PROBLEM DETAILS: Search string "bytes": state how many lines in the material below contain it, and nothing else.

TASK INPUTS:
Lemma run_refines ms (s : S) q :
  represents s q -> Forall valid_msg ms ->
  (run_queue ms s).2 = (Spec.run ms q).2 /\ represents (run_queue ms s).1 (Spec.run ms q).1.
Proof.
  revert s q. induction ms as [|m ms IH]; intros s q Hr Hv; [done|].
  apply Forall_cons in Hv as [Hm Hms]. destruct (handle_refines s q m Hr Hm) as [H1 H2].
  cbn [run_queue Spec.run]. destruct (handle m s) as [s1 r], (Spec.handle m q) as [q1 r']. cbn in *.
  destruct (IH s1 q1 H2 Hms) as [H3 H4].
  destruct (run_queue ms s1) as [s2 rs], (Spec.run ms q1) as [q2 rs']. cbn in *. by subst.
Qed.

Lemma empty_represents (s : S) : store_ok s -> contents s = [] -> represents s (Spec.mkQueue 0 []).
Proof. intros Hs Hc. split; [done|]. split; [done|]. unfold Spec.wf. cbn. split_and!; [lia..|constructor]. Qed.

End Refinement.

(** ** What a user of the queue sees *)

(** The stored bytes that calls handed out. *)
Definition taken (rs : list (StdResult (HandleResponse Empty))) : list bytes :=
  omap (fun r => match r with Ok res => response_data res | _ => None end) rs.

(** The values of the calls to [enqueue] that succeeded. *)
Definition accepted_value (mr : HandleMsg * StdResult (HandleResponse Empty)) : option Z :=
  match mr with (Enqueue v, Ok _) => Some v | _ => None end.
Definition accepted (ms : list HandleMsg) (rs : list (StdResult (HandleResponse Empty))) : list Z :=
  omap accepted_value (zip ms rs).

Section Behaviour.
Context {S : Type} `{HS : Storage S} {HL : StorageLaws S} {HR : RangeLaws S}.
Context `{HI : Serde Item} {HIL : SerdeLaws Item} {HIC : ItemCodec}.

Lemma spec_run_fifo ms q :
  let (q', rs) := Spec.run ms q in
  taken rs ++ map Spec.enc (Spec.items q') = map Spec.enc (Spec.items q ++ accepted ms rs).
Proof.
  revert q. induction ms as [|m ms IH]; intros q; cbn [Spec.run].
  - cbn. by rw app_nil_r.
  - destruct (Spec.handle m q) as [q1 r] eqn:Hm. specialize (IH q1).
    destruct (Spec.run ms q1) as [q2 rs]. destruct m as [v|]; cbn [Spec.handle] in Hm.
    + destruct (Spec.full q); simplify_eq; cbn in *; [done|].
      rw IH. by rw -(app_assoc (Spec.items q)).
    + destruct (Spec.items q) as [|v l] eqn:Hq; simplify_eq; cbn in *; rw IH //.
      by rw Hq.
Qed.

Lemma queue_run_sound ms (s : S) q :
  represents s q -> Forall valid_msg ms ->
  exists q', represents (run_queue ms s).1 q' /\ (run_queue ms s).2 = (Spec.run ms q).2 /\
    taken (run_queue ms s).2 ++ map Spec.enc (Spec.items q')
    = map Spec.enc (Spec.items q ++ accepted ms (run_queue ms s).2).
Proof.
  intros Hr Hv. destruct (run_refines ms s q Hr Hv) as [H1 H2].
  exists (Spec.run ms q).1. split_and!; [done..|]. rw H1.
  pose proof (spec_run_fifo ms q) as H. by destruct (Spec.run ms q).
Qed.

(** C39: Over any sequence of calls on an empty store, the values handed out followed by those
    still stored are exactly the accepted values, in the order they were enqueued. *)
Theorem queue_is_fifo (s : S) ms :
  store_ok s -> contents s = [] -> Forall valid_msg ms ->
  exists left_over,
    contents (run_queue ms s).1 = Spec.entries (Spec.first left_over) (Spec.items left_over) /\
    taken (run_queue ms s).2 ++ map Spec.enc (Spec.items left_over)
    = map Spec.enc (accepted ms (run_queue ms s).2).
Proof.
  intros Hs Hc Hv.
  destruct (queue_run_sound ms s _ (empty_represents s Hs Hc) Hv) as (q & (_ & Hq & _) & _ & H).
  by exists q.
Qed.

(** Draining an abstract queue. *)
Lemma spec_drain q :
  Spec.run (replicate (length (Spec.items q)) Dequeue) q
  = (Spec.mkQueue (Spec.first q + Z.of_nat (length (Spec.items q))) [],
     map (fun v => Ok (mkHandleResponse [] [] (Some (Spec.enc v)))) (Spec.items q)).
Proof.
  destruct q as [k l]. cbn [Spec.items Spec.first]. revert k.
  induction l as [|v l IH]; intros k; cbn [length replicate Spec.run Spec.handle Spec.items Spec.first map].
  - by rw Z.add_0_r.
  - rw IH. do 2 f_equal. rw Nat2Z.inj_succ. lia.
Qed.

SOLUTION FOR THIS PROBLEM: 2